Wednesday, January 16, 2013

SIA passenger load factor rises in Dec 2012


Singapore Airlines' (SIA) passenger load factor (PLF), or the average occupancy per aircraft, rose 2.6 percentage points year-on-year to 82.2 per cent in December 2012.

The number of people flying Singapore Airlines (SIA) was also up 6.0 per cent over the same time in 2012, bringing the number of passengers to 1.6 million.

In a statement on Tuesday, SIA said operating numbers jumped because of a strong holiday travel season. Long haul routes to the Americas and Europe led year-on-year gains with 3.4 per cent and 3.9 per cent respectively.

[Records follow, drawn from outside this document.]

(** * hashfs: content-hashed paths for a file server

    A shallow embedding of [hashfs.go] (package [hashfs]) and the
    properties of its path codec, its memoization store and its request
    handler.

    Go strings are byte sequences: they are modelled as [list ascii]
    ([len] is [length], [s[i]] is [s !! i], [s[i:j]] is [slice]).  The
    package-level [sync.Map] is a [gmap] threaded through every call,
    together with a log of the calls made on the file set. *)

From Stdlib Require Import ZArith Ascii String.
From Stdlib.Strings Require Import Byte.
From stdpp Require Import gmap strings list fin_maps.

Local Open Scope Z_scope.

(** ** Go strings *)

Abbreviation gostring := (list ascii).

Definition str (s : string) : gostring := list_ascii_of_string s.
Coercion str : string >-> list.

Module Strings.

(** [s[i:j]] for [0 <= i <= j <= len(s)]. *)
Definition slice {A} (s : list A) (i j : nat) : list A :=
  take (j - i) (drop i s).

(** [strings.HasPrefix]. *)
Fixpoint HasPrefix (s prefix : gostring) : bool :=
  match prefix, s with
  | [], _ => true
  | p :: prefix', c :: s' => if decide (c = p) then HasPrefix s' prefix' else false
  | _ :: _, [] => false
  end.

(** [strings.TrimPrefix]: [s] without the leading [prefix], or [s]. *)
Definition TrimPrefix (s prefix : gostring) : gostring :=
  if HasPrefix s prefix then drop (length prefix) s else s.

End Strings.

Module Filepath.

(** [os.IsPathSeparator] on Unix. *)
Definition IsPathSeparator (c : ascii) : bool := bool_decide (c = "/"%char).

(** The loop of [filepath.Ext]:
    [for i := n - 1; i >= 0 && !IsPathSeparator(path[i]); i--]. *)
Fixpoint Ext_loop (path : gostring) (n : nat) : gostring :=
  match n with
  | O => []
  | S i =>
      match path !! i with
      | Some c =>
          if IsPathSeparator c then []
          else if bool_decide (c = "."%char) then drop i path
          else Ext_loop path i
      | None => []
      end
  end.

(** [filepath.Ext]: the suffix beginning at the final dot in the final
    element of [path]; empty if there is no dot. *)
Definition Ext (path : gostring) : gostring := Ext_loop path (length path).

End Filepath.

(** ** crypto/sha256

    [sha256.New], [Write] and [Sum(nil)] compute the SHA-256 digest
    (FIPS 180-4) of everything written.  Words are [uint32]: [Z] reduced
    modulo [2^32] after every addition, shift and complement. *)

Module Sha256.

Definition u32 (x : Z) : Z := x mod 2 ^ 32.
Definition add32 (x y : Z) : Z := u32 (x + y).
Definition not32 (x : Z) : Z := u32 (Z.lnot x).

(** [bits.RotateLeft32(x, -k)]. *)
Definition rotr (x k : Z) : Z :=
  Z.lor (Z.shiftr x k) (u32 (Z.shiftl x (32 - k))).

Definition _K : list Z :=
  0x428a2f98 :: 0x71374491 :: 0xb5c0fbcf :: 0xe9b5dba5 ::
  0x3956c25b :: 0x59f111f1 :: 0x923f82a4 :: 0xab1c5ed5 ::
  0xd807aa98 :: 0x12835b01 :: 0x243185be :: 0x550c7dc3 ::
  0x72be5d74 :: 0x80deb1fe :: 0x9bdc06a7 :: 0xc19bf174 ::
  0xe49b69c1 :: 0xefbe4786 :: 0x0fc19dc6 :: 0x240ca1cc ::
  0x2de92c6f :: 0x4a7484aa :: 0x5cb0a9dc :: 0x76f988da ::
  0x983e5152 :: 0xa831c66d :: 0xb00327c8 :: 0xbf597fc7 ::
  0xc6e00bf3 :: 0xd5a79147 :: 0x06ca6351 :: 0x14292967 ::
  0x27b70a85 :: 0x2e1b2138 :: 0x4d2c6dfc :: 0x53380d13 ::
  0x650a7354 :: 0x766a0abb :: 0x81c2c92e :: 0x92722c85 ::
  0xa2bfe8a1 :: 0xa81a664b :: 0xc24b8b70 :: 0xc76c51a3 ::
  0xd192e819 :: 0xd6990624 :: 0xf40e3585 :: 0x106aa070 ::
  0x19a4c116 :: 0x1e376c08 :: 0x2748774c :: 0x34b0bcb5 ::
  0x391c0cb3 :: 0x4ed8aa4a :: 0x5b9cca4f :: 0x682e6ff3 ::
  0x748f82ee :: 0x78a5636f :: 0x84c87814 :: 0x8cc70208 ::
  0x90befffa :: 0xa4506ceb :: 0xbef9a3f7 :: 0xc67178f2 ::
  nil.

(** The eight chaining words [h0 .. h7]. *)
Record digest := Digest {
  h0 : Z; h1 : Z; h2 : Z; h3 : Z; h4 : Z; h5 : Z; h6 : Z; h7 : Z
}.

Definition init : digest :=
  Digest 0x6a09e667 0xbb67ae85 0x3c6ef372 0xa54ff53a
         0x510e527f 0x9b05688c 0x1f83d9ab 0x5be0cd19.

Definition byteZ (b : byte) : Z := Z.of_N (Byte.to_N b).

(** [uint32(p[j])<<24 | uint32(p[j+1])<<16 | uint32(p[j+2])<<8 | uint32(p[j+3])]. *)
Definition be32 (p : list byte) (j : nat) : Z :=
  let at_ k := byteZ (nth (j + k) p "000"%byte) in
  Z.lor (Z.lor (Z.lor (Z.shiftl (at_ 0%nat) 24) (Z.shiftl (at_ 1%nat) 16))
               (Z.shiftl (at_ 2%nat) 8))
        (at_ 3%nat).

(** [w[i]] for [i >= 16], appended to the schedule built so far. *)
Definition schedule_step (w : list Z) : list Z :=
  let i := length w in
  let v1 := nth (i - 2) w 0 in
  let t1 := Z.lxor (Z.lxor (rotr v1 17) (rotr v1 19)) (Z.shiftr v1 10) in
  let v2 := nth (i - 15) w 0 in
  let t2 := Z.lxor (Z.lxor (rotr v2 7) (rotr v2 18)) (Z.shiftr v2 3) in
  w ++ [add32 (add32 (add32 t1 (nth (i - 7) w 0)) t2) (nth (i - 16) w 0)].

Definition schedule (p : list byte) : list Z :=
  Nat.iter 48 schedule_step (map (fun i => be32 p (i * 4)) (seq 0 16)).

(** One iteration of the compression loop on the working variables. *)
Definition round (s : digest) (kw : Z * Z) : digest :=
  let '(Digest a b c d e f g h) := s in
  let t1 :=
    add32 (add32 (add32 (add32 h
      (Z.lxor (Z.lxor (rotr e 6) (rotr e 11)) (rotr e 25)))
      (Z.lxor (Z.land e f) (Z.land (not32 e) g)))
      (fst kw)) (snd kw) in
  let t2 :=
    add32 (Z.lxor (Z.lxor (rotr a 2) (rotr a 13)) (rotr a 22))
          (Z.lxor (Z.lxor (Z.land a b) (Z.land a c)) (Z.land b c)) in
  Digest (add32 t1 t2) a b c (add32 d t1) e f g.

(** [blockGeneric] on one 64-byte chunk. *)
Definition block (dig : digest) (p : list byte) : digest :=
  let s := fold_left round (combine _K (schedule p)) dig in
  Digest (add32 (h0 dig) (h0 s)) (add32 (h1 dig) (h1 s))
         (add32 (h2 dig) (h2 s)) (add32 (h3 dig) (h3 s))
         (add32 (h4 dig) (h4 s)) (add32 (h5 dig) (h5 s))
         (add32 (h6 dig) (h6 s)) (add32 (h7 dig) (h7 s)).

(** [for len(p) >= chunk { ...; p = p[chunk:] }]; [n] bounds the number
    of chunks. *)
Fixpoint blocks (n : nat) (dig : digest) (p : list byte) : digest :=
  match n with
  | O => dig
  | S n' =>
      if decide (64 <= length p)%nat
      then blocks n' (block dig (take 64 p)) (drop 64 p)
      else dig
  end.

Definition byte_of_Z (x : Z) : byte :=
  match Byte.of_N (Z.to_N (x mod 256)) with
  | Some b => b
  | None => "000"%byte
  end.

(** Big-endian bytes of an [n]-byte unsigned integer. *)
Fixpoint be_bytes (n : nat) (x : Z) : list byte :=
  match n with
  | O => []
  | S n' => byte_of_Z (Z.shiftr x (8 * Z.of_nat n')) :: be_bytes n' x
  end.

(** [checkSum]: a byte 0x80, zero bytes up to 56 modulo 64, then the
    length in bits as a 64-bit big-endian integer. *)
Definition pad (msg : list byte) : list byte :=
  let len := length msg in
  let t := (len `mod` 64)%nat in
  let zeros := if decide (t < 56)%nat then (55 - t)%nat else (119 - t)%nat in
  msg ++ "128"%byte :: replicate zeros "000"%byte
      ++ be_bytes 8 (Z.of_nat len * 8 mod 2 ^ 64).

Definition sum_bytes (d : digest) : list byte :=
  be_bytes 4 (h0 d) ++ be_bytes 4 (h1 d) ++ be_bytes 4 (h2 d)
    ++ be_bytes 4 (h3 d) ++ be_bytes 4 (h4 d) ++ be_bytes 4 (h5 d)
    ++ be_bytes 4 (h6 d) ++ be_bytes 4 (h7 d).

(** [h := sha256.New(); h.Write(msg); h.Sum(nil)]. *)
Definition Sum256 (msg : list byte) : list byte :=
  let p := pad msg in
  sum_bytes (blocks (length p) init p).

End Sha256.

(** ** fmt *)

Module Fmt.

(** [ldigits]. *)
Definition ldigits : gostring := "0123456789abcdefx".

Definition digit (n : N) : ascii := nth (N.to_nat n) ldigits "0"%char.

(** [%x] on a byte slice: [digits[c>>4], digits[c&0xF]] for each byte. *)
Definition hex (bs : list byte) : gostring :=
  flat_map (fun c => [digit (N.shiftr (Byte.to_N c) 4);
                     digit (N.land (Byte.to_N c) 15)]) bs.

End Fmt.


(** ** errors, io/fs and net/http *)

(** The error values that reach this package: the ones the file set
    returns, and the two built here with [fmt.Errorf]. *)
Inductive error :=
  | FsError (msg : gostring)
  | OpenError (cause : error)
  | PathMismatchError (urlpath : gostring).

(** [errors.Unwrap]: only the [%w] verb wraps. *)
Definition Unwrap (e : error) : option error :=
  match e with
  | OpenError cause => Some cause
  | _ => None
  end.

(** An opened [fs.File] as [io.Copy] sees it: the bytes read, then
    [io.EOF] ([None]) or a read error. *)
Record File := mkFile { content : list byte; readErr : option error }.

Inductive opened :=
  | Opened (f : File)
  | OpenFailed (err : error).

Module Http.

Record URL := mkURL { Path : gostring; RawPath : gostring }.
Record Request := mkRequest { Method : gostring; Url : URL }.
Record Response := mkResponse { Code : Z; Body : gostring }.

Definition StatusBadRequest : Z := 400.

(** [http.Error]: the status code, and the message followed by a
    newline ([fmt.Fprintln]) as body. *)
Definition Error (msg : gostring) (code : Z) : Response :=
  mkResponse code (msg ++ ["010"%char]).

(** What a handler did with the request: it wrote the response itself,
    or it called [ServeHTTP] of the wrapped handler with a request. *)
Inductive handled :=
  | Replied (resp : Response)
  | Delegated (r : Request).

End Http.

(** A call that returns, or panics with a value. *)
Inductive outcome (A : Type) :=
  | Returns (a : A)
  | Panics (v : error).
Arguments Returns {A} a.
Arguments Panics {A} v.

(** ** Package hashfs *)

Section HashFS.

(** [fs.FS] values are compared as map keys and opened by name; what
    [Open] returns for a name is fixed by the value. *)
Context {FS : Type} `{Countable FS}.
Variable fsOpen : FS -> gostring -> opened.

(** [strconv.Quote], the [%q] verb. *)
Variable Quote : gostring -> gostring.

(** [err.Error()]. *)
Fixpoint ErrorString (e : error) : gostring :=
  match e with
  | FsError msg => msg
  | OpenError cause => "hashfs: error opening file: " ++ ErrorString cause
  | PathMismatchError urlpath => "hashfs: path mismatch for " ++ Quote urlpath
  end.

Inductive io :=
  | IoOpen (fs : FS) (filename : gostring)
  | IoRead (fs : FS) (filename : gostring).

(** The package state: [cachedHashes], and the calls made on file sets
    so far (most recent first). *)
Record state := mkState {
  cachedHashes : gmap (FS * gostring) gostring;
  trace : list io
}.

Definition initial : state := mkState ∅ [].

Definition log (ev : io) (st : state) : state :=
  mkState (cachedHashes st) (ev :: trace st).

(** [cachedHashes.Store(key, value)]. *)
Definition Store (key : FS * gostring) (value : gostring) (st : state) : state :=
  mkState (<[key := value]> (cachedHashes st)) (trace st).

(** [fmt.Sprintf("%s.%x%s", filename[0:len(filename)-len(ext)], hashBytes[:6], ext)]. *)
Definition newPath (filename : gostring) (hashBytes : list byte) : gostring :=
  let ext := Filepath.Ext filename in
  Strings.slice filename 0 (length filename - length ext)
    ++ "." ++ Fmt.hex (Strings.slice hashBytes 0 6) ++ ext.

The airline also said it carried 6.1 per cent more passengers per kilometre, which outpaced the 2.8 per cent growth in capacity, measured in available seat kilometres.

Meanwhile, SilkAir carried 11.1 per cent more passengers per kilometre on-year, but lagged behind a 19.8 per cent jump in its growth capacity. This dragged SilkAir's passenger load factor down 6.0 percentage points to 77.1 per cent.

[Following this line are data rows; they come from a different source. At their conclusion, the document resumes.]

(** * Values of the runtime: equality, ordering, hashing, printing

    A shallow embedding of [src/value.c] (the value contract the compiler
    core consumes) and of the error cell declared in [src/core/compile.h].

    Platform conventions fixed by the embedding: [uint32_t] is 32 bits wide,
    pointers and [double] are 64 bits wide, and objects are laid out
    little-endian, so that the [uint32_t] member of a union overlays the
    low word of the other member. *)

From Stdlib Require Import ZArith Lia List Bool.
From Stdlib Require Import Strings.Byte Strings.String Floats.SpecFloat.
From stdpp Require Import base option gmap.

Local Open Scope Z_scope.

(** ** Data model *)

(** The type tags switched on by every function of [value.c]. *)
Inductive ValueType : Set :=
  | TYPE_NIL
  | TYPE_BOOLEAN
  | TYPE_NUMBER
  | TYPE_ARRAY
  | TYPE_FORM
  | TYPE_STRING
  | TYPE_SYMBOL
  | TYPE_BYTEBUFFER
  | TYPE_CFUNCTION
  | TYPE_FUNCTION
  | TYPE_DICTIONARY
  | TYPE_FUNCDEF
  | TYPE_FUNCENV
  | TYPE_THREAD.

#[global] Instance ValueType_eq_dec : EqDecision ValueType.
Proof. solve_decision. Defined.

(** Addresses; [NULL] is address zero. *)
Definition pointer : Set := Z.
Definition NULL : pointer := 0.

(** A [Number] is an IEEE-754 binary64, kept as its 64-bit pattern. *)
Definition Number : Set := Z.

(** [Value] is a tag together with a union; the constructor fixes which
    member of the union is live. All the pointer members of the union
    ([string], [array], [buffer], [func], [pointer], ...) share storage. *)
Inductive Value : Set :=
  | VNil
  | VBoolean (boolean : bool)
  | VNumber (number : Number)
  | VArray (array : pointer)
  | VForm (array : pointer)
  | VString (string : pointer)
  | VSymbol (string : pointer)
  | VByteBuffer (buffer : pointer)
  | VCFunction (cfunction : pointer)
  | VFunction (func : pointer)
  | VDictionary (dict : pointer)
  | VFuncDef (funcdef : pointer)
  | VFuncEnv (funcenv : pointer)
  | VThread (array : pointer).

(** [x.type] *)
Definition type (x : Value) : ValueType :=
  match x with
  | VNil => TYPE_NIL
  | VBoolean _ => TYPE_BOOLEAN
  | VNumber _ => TYPE_NUMBER
  | VArray _ => TYPE_ARRAY
  | VForm _ => TYPE_FORM
  | VString _ => TYPE_STRING
  | VSymbol _ => TYPE_SYMBOL
  | VByteBuffer _ => TYPE_BYTEBUFFER
  | VCFunction _ => TYPE_CFUNCTION
  | VFunction _ => TYPE_FUNCTION
  | VDictionary _ => TYPE_DICTIONARY
  | VFuncDef _ => TYPE_FUNCDEF
  | VFuncEnv _ => TYPE_FUNCENV
  | VThread _ => TYPE_THREAD
  end.

(** [x.data.boolean]; reading a member that is not live yields nothing. *)
Definition data_boolean (x : Value) : option bool :=
  match x with VBoolean b => Some b | _ => None end.

(** [x.data.number] *)
Definition data_number (x : Value) : option Number :=
  match x with VNumber n => Some n | _ => None end.

(** Any of the pointer members: [x.data.string], [x.data.array],
    [x.data.pointer] and their siblings. *)
Definition data_pointer (x : Value) : option pointer :=
  match x with
  | VNil | VBoolean _ | VNumber _ => None
  | VArray p | VForm p | VString p | VSymbol p | VByteBuffer p
  | VCFunction p | VFunction p | VDictionary p | VFuncDef p
  | VFuncEnv p | VThread p => Some p
  end.

(** *** Strings in memory

    A string is a block holding two [uint32_t] header words followed by the
    characters; the value's pointer addresses the first character. The
    block is recorded under its base address. [chars] are the characters
    counted by the size word, [slack] whatever the block holds after them. *)
Record VStringBlock : Set := mkVString {
  hash_word : Z;
  chars : list byte;
  slack : list byte
}.

Abbreviation VM := (gmap pointer VStringBlock).

Definition sizeof_uint32_t : Z := 4.
Definition sizeof_pointer : Z := 8.

(** Modelled from the spec: [value.h] is missing; the header accessors
    [VStringRaw], [VStringSize] and [VStringHash] are taken from the way
    [LoadCString] lays a string out (the data pointer is the block base
    advanced by two [uint32_t]) and from "string hash memoized in the
    string header". *)
Definition VStringRaw (s : pointer) : pointer := s - 2 * sizeof_uint32_t.

Definition VStringSize (b : VStringBlock) : Z := Z.of_nat (length (chars b)).

Definition VStringHash (b : VStringBlock) : Z := hash_word b.

(** [VStringHash(s) = v] *)
Definition set_VStringHash (v : Z) (b : VStringBlock) : VStringBlock :=
  {| hash_word := v; chars := chars b; slack := slack b |}.

Definition uint32 (z : Z) : Z := z mod 2 ^ 32.

Definition byte_val (c : byte) : Z := Z.of_N (Byte.to_N c).

(** ** [djb2] *)

(** One turn of the loop: [hash = (hash << 5) + hash + *str++]. *)
Definition djb2_step (hash : Z) (c : byte) : Z :=
  uint32 (Z.shiftl hash 5 + hash + byte_val c).

(** The loop over the characters between [str] and [end]. *)
Definition djb2_bytes (cs : list byte) : Z := fold_left djb2_step cs 5381.

Definition djb2 (vm : VM) (str : pointer) : option Z :=
  b ← vm !! VStringRaw str;
  Some (djb2_bytes (chars b)).

(** ** [ValueHash] *)

(** The word read back from [union { uint32_t hash; Number number; }] and
    from [union { void * pointer; uint32_t hash; }]. *)
Definition low_word (bits : Z) : Z := bits mod 2 ^ 32.

(** Returns the hash together with the memory it leaves behind: a string
    whose header word is zero gets its hash written there. *)
Definition ValueHash (vm : VM) (x : Value) : option (Z * VM) :=
  match type x with
  | TYPE_NIL => Some (0, vm)
  | TYPE_BOOLEAN =>
      b ← data_boolean x;
      Some (Z.b2z b, vm)
  | TYPE_NUMBER =>
      n ← data_number x;
      Some (low_word n, vm)
  | TYPE_SYMBOL | TYPE_STRING =>
      s ← data_pointer x;
      b ← vm !! VStringRaw s;
      if negb (VStringHash b =? 0) then Some (VStringHash b, vm)
      else
        d ← djb2 vm s;
        Some (d, <[VStringRaw s := set_VStringHash d b]> vm)
  | TYPE_ARRAY | TYPE_FORM | TYPE_BYTEBUFFER | TYPE_CFUNCTION
  | TYPE_DICTIONARY | TYPE_FUNCTION | TYPE_FUNCDEF | TYPE_FUNCENV
  | TYPE_THREAD =>
      p ← data_pointer x;
      Some (low_word p, vm)
  end.

(** ** [ValueEqual] *)

(** [x.data.number == y.data.number] and [x.data.number > y.data.number]
    on binary64 patterns, through the IEEE-754 reading of the pattern. *)
Definition Number_decode (n : Number) : spec_float :=
  let s := Z.odd (n / 2 ^ 63) in
  let e := (n / 2 ^ 52) mod 2 ^ 11 in
  let m := n mod 2 ^ 52 in
  if e =? 0 then
    match m with
    | Zpos p => S754_finite s p (-1074)
    | _ => S754_zero s
    end
  else if e =? 2047 then
    if m =? 0 then S754_infinity s else S754_nan
  else S754_finite s (Z.to_pos (m + 2 ^ 52)) (e - 1075).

Overall cargo traffic (measured in freight-tonne-kilometres) was also down 8.0 per cent from the same time last year, while cargo capacity tumbled 9.0 per cent. The company said this caused the cargo load factor (CLF) to edge up by 0.8 percentage point.

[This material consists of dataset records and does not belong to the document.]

(** X9. The tax never runs against the amount: with a rate that is not
    negative a larger amount is never taxed less and an amount that is
    not negative is never taxed below 0.  Without a rate, with a rate
    of 0, and without a configuration (the default rate is 0) the tax
    is 0. *)
Theorem tax_monotone (a b : Q) (config : option StoreSettings.Settings) :
  (forall r, StoreSettings.taxRate (StoreSettings.orDefault config)
             = Some r ->
             0 <= r -> a <= b ->
             StoreSettings.calculateTax a config
             <= StoreSettings.calculateTax b config)
  /\ (forall r, StoreSettings.taxRate (StoreSettings.orDefault config)
                = Some r ->
                0 <= r -> 0 <= a ->
                0 <= StoreSettings.calculateTax a config)
  /\ (StoreSettings.taxRate (StoreSettings.orDefault config) = None ->
      StoreSettings.calculateTax a config == 0)
  /\ (forall r, StoreSettings.taxRate (StoreSettings.orDefault config)
                = Some r ->
                r == 0 -> StoreSettings.calculateTax a config == 0)
  /\ StoreSettings.calculateTax a None == 0.
Proof.
  unfold StoreSettings.calculateTax.
  split; [ | split; [ | split; [ | split ] ] ].
  - intros r E Hr Hab. rewrite E.
    apply Qle_shift_div_l; [ reflexivity | ].
    assert (0 <= (b - a) * r) by (apply Qmult_le_0_compat; lra).
    assert (Eq : a * r / 100 * 100 == a * r) by field.
    rewrite Eq. lra.
  - intros r E Hr Ha. rewrite E.
    apply Qle_shift_div_l; [ reflexivity | ].
    assert (0 <= a * r) by (apply Qmult_le_0_compat; lra).
    lra.
  - intros E. rewrite E. field.
  - intros r E Hr. rewrite E, Hr. field.
  - cbn. field.
Qed.

Lemma tax_monotone_witness :
  StoreSettings.calculateTax 40 (Some Fixtures.pickupOnly)
  <= StoreSettings.calculateTax 60 (Some Fixtures.pickupOnly).
Proof.
  apply (proj1 (tax_monotone 40 60 (Some Fixtures.pickupOnly)) 5).
  - reflexivity.
  - lra.
  - lra.
Defined.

With the exception of East Asia and the Americas, load factors were higher for all route regions.

CLF for the East Asia route region dipped 3.3 percentage points as demand failed to match capacity increases. The South West Pacific saw the biggest increase in CLF, bumping up 6.5 percentage points due to movement of seasonal perishables.

Still, things have been bumpy for the airline, which is often considered a bellwether for the entire service airline industry, as it implements a slew of cost cutting measures. Earlier this month, SIA asked its captains to volunteer for unpaid leave.

SOURCE

Good thing that there are still a lot of people taking SIA flights, bad thing is that this increase in load doesn't really translate into profits due to the high costs of operating the flights, mainly fuel, coupling with price promotions to compete with other airlines.

Once the fuel costs come down, SIA should be doing ok, and the pilots can come for work again.